公式ガイド本「完全読本」編集長が語る「軍師官兵衛」を10倍楽しむポイント(岡田准一 過去インタビュー掲載あり)

エンターテインメント
18年ぶりに秀吉を演じた竹中直人 ©NHK

稀代の天才軍師・黒田官兵衛の生涯を主演・岡田准一で描いた大河ドラマ「軍師官兵衛」が、チャンネル銀河で2019年10月14日(月)よりCS初放送される。これを記念し、公式ガイド本「完全読本」の編集長をつとめた「おとなのデジタルTVナビ」歴史編集部編集長・伊沢宏樹氏にドラマを楽しむためのポイントを伺いました。さらに、記事の後半では主演・岡田准一さんに行った過去のインタビュー記事も特別公開いたします。

暗黒な部分もリアルに描写配役や演出から見える妙味

大河ドラマ「軍師官兵衛」の見どころのひとつは、1996年に放送されて大ヒットした大河ドラマ「秀吉」で豊臣秀吉役を演じた竹中直人さんが、18年ぶりに同役を演じたことでしょう。今作でも「心配ご無用!」や「ごもっとも!」などの決めゼリフは健在です。その「秀吉」で黒田官兵衛役を演じた伊武雅刀さんが、今作では千利休を演じているほか、1973年に放送された大河ドラマ「国盗り物語」で徳川家康役を演じた寺尾聰さんが、41年ぶりに同役を演じているのも注目のポイントです。

官兵衛というと、秀吉を天下人に導いた軍師で、ともすると腹黒いイメージがあります。岡田准一さんが主演の今作では、さすがにそのあたりはオブラートに包んで描くだろうと思ったら、とんでもない。官兵衛はおろか、織田信長や秀吉、荒木村重、徳川家康、黒田長政らが”悪と欲”にまみれた人間くさい暗部をリアルにさらけだしているのだから、歴史好きとしてはたまりません。
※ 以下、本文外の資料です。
(** * yep: method-override chains, the SQL query compiler and the views registry

    A shallow embedding of [yep/models/methods.go], [yep/models/queries.go]
    and of the views collection of package [ir], together with the
    properties the specification states about them.

    Go panics ([tools.LogAndPanic]) are modelled by an outcome type; Go
    pointers by locations of an explicit store; Go maps by finite maps. *)

From stdpp Require Import gmap strings list fin_maps.
From Stdlib Require Import ZArith Lia Ascii DecimalString.

Set Warnings "-register-all".

Local Open Scope string_scope.
Local Open Scope list_scope.
Local Open Scope stdpp_scope.

(** ** Outcomes: a value, or a panic carrying its log message *)

Inductive outcome (A : Type) : Type :=
| Ok (a : A)
| Panic (msg : string).
Arguments Ok {A} a.
Arguments Panic {A} msg.

Definition isPanic {A} (o : outcome A) : bool :=
  match o with Ok _ => false | Panic _ => true end.

(** What the Go runtime reports when a nil pointer is dereferenced. *)
Definition nilDereference : string :=
  "invalid memory address or nil pointer dereference".

(** * The method registry ([methods.go]) *)

Module Methods.

(** ** Reflection values *)

(** Go types, as far as [newMethodInfo] looks at them: the [RecordSet]
    interface type, or some other type known by its identity. *)
Inductive goType : Type :=
| RecordSetType
| NamedType (id : nat).

(** [reflect.Type] of a function: its parameter and result types. *)
Record funcType : Type := FuncType {
  ins : list goType;
  outs : list goType
}.

(** [reflect.ValueOf(fnct)]: a function (its code identity and type), or a
    value of another kind. *)
Inductive reflectValue : Type :=
| FuncValue (code : nat) (ty : funcType)
| OtherValue (kind : nat).

Global Instance goType_eq_dec : EqDecision goType.
Proof. solve_decision. Defined.
Global Instance funcType_eq_dec : EqDecision funcType.
Proof. solve_decision. Defined.
Global Instance reflectValue_eq_dec : EqDecision reflectValue.
Proof. solve_decision. Defined.

Global Instance goType_countable : Countable goType.
Proof.
  refine (inj_countable'
    (fun t => match t with RecordSetType => None | NamedType n => Some n end)
    (fun o => match o with None => RecordSetType | Some n => NamedType n end) _).
  by intros [].
Defined.
Global Instance funcType_countable : Countable funcType.
Proof.
  refine (inj_countable' (fun t => (ins t, outs t))
            (fun p => FuncType p.1 p.2) _).
  by intros [].
Defined.
Global Instance reflectValue_countable : Countable reflectValue.
Proof.
  refine (inj_countable'
    (fun v => match v with FuncValue c t => inl (c, t) | OtherValue k => inr k end)
    (fun e => match e with inl (c, t) => FuncValue c t | inr k => OtherValue k end) _).
  by intros [].
Defined.

(** ** The store *)

(** A location of the store; a Go pointer is [option loc], [None] being nil. *)
Abbreviation loc := nat.

(** [methodLayer]: one function defined in a module. *)
Record methodLayer : Type := MethodLayer {
  methInfo : loc;
  funcValue : reflectValue
}.

(** [methodInfo]. The owning model [mi] is referred to by its registry key. *)
Record methodInfo : Type := MethodInfo {
  name : string;
  mi : string;
  methodType : funcType;
  topLayer : option loc;
  nextLayer : gmap (option loc) (option loc)
}.

(** [methodsCollection]. *)
Record methodsCollection : Type := MethodsCollection {
  cache : gmap string loc;
  cacheByFunc : gmap reflectValue loc;
  bootstrapped : bool
}.

(** The part of [modelInfo] this file reads. *)
Record modelInfo : Type := ModelInfo {
  modelName : string;
  methods : methodsCollection
}.

(** The registry state: the global [modelRegistry], the allocated
    [methodInfo] and [methodLayer] objects and the allocation pointer. *)
Record state : Type := State {
  modelRegistry : gmap string modelInfo;
  infos : gmap loc methodInfo;
  layers : gmap loc methodLayer;
  nextLoc : loc
}.

(** ** A state monad whose panics keep the state reached so far *)

Definition M (A : Type) : Type := state -> outcome A * state.

Definition ret {A} (a : A) : M A := fun s => (Ok a, s).

Definition bind {A B} (m : M A) (k : A -> M B) : M B :=
  fun s => match m s with
           | (Ok a, s') => k a s'
           | (Panic msg, s') => (Panic msg, s')
           end.

Definition LogAndPanic {A} (msg : string) : M A := fun s => (Panic msg, s).

Notation "x <- c1 ;; c2" := (bind c1 (fun x => c2))
  (at level 100, c1 at next level, right associativity).
Notation "c1 ;;; c2" := (bind c1 (fun _ => c2))
  (at level 100, right associativity).

Definition when (b : bool) (m : M unit) : M unit :=
  if b then m else ret tt.

(** Dereferences. *)
Definition derefModel (m : string) : M modelInfo :=
  fun s => match modelRegistry s !! m with
           | Some x => (Ok x, s)
           | None => (Panic nilDereference, s)
           end.

Definition derefInfo (p : loc) : M methodInfo :=
  fun s => match infos s !! p with
           | Some x => (Ok x, s)
           | None => (Panic nilDereference, s)
           end.

Definition derefLayer (p : option loc) : M methodLayer :=
  fun s => match p with
           | Some l => match layers s !! l with
                       | Some x => (Ok x, s)
                       | None => (Panic nilDereference, s)
                       end
           | None => (Panic nilDereference, s)
           end.

(** Stores and allocation. *)
Definition storeModel (m : string) (x : modelInfo) : M unit :=
  fun s => (Ok tt, State (<[m := x]> (modelRegistry s)) (infos s) (layers s) (nextLoc s)).

Definition storeInfo (p : loc) (x : methodInfo) : M unit :=
  fun s => (Ok tt, State (modelRegistry s) (<[p := x]> (infos s)) (layers s) (nextLoc s)).

Definition storeLayer (p : loc) (x : methodLayer) : M unit :=
  fun s => (Ok tt, State (modelRegistry s) (infos s) (<[p := x]> (layers s)) (nextLoc s)).

Definition alloc : M loc :=
  fun s => (Ok (nextLoc s),
            State (modelRegistry s) (infos s) (layers s) (S (nextLoc s))).

(** ** [methodsCollection] *)

(** [mc.get(methodName)]. *)
Definition get (mc : methodsCollection) (methodName : string) : option loc :=
  cache mc !! methodName.

(** [mc.addLayer(fnVal, methLayer)], on the collection of model [m]. *)
Definition addLayer (m : string) (fnVal : reflectValue) (methLayer : loc) : M unit :=
  x <- derefModel m;;
  let mc := methods x in
  storeModel m (ModelInfo (modelName x)
    (MethodsCollection (cache mc) (<[fnVal := methLayer]> (cacheByFunc mc))
       (bootstrapped mc))).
多くの登場人物たちが平常時に見せるまっとうな人間性と、それぞれの葛藤からダークサイドに堕ちていく姿とのギャップは、ぜひ味わっていただきたいポイントです。とくに快活な賢い青年だった官兵衛が、友である村重に裏切られて有岡城の牢獄に幽閉されたあと、徐々に暗黒な面もわかったうえで策動する老獪な軍師へと変貌していく芝居や演出には、思わず見入ってしまいます。

友である官兵衛を裏切った荒木村重 ©NHK

歴史ドラマかつ人間ドラマ 英雄らの清濁両面を楽しむ

歴史上の偉人たちの魅力は、いい意味で清濁併せ呑むところです。聖人君子ではおもしろみに欠けますし、極悪非道でも興ざめするでしょう。その点、「軍師官兵衛」は登場人物たちの清濁がバランスよくちりばめられ、”歴史ドラマ”でありながら”人間ドラマ”としても楽しめます。

とくに、牢中の官兵衛が生きていることを家族や仲間たちが知る感動のシーンや、殺されたと思っていた人質の松寿丸(のちの黒田長政)が生きていることを秀吉の妻・おねから渡された「松の扇子」で黒田家が知るという機知に富んだ胸打つシーン、本能寺の変の報告を聞いて茫然自失となった秀吉が「ご武運が開けてきましたな」とささやきかける官兵衛に対して警戒の色を浮かべる緊迫のシーンは見逃せません。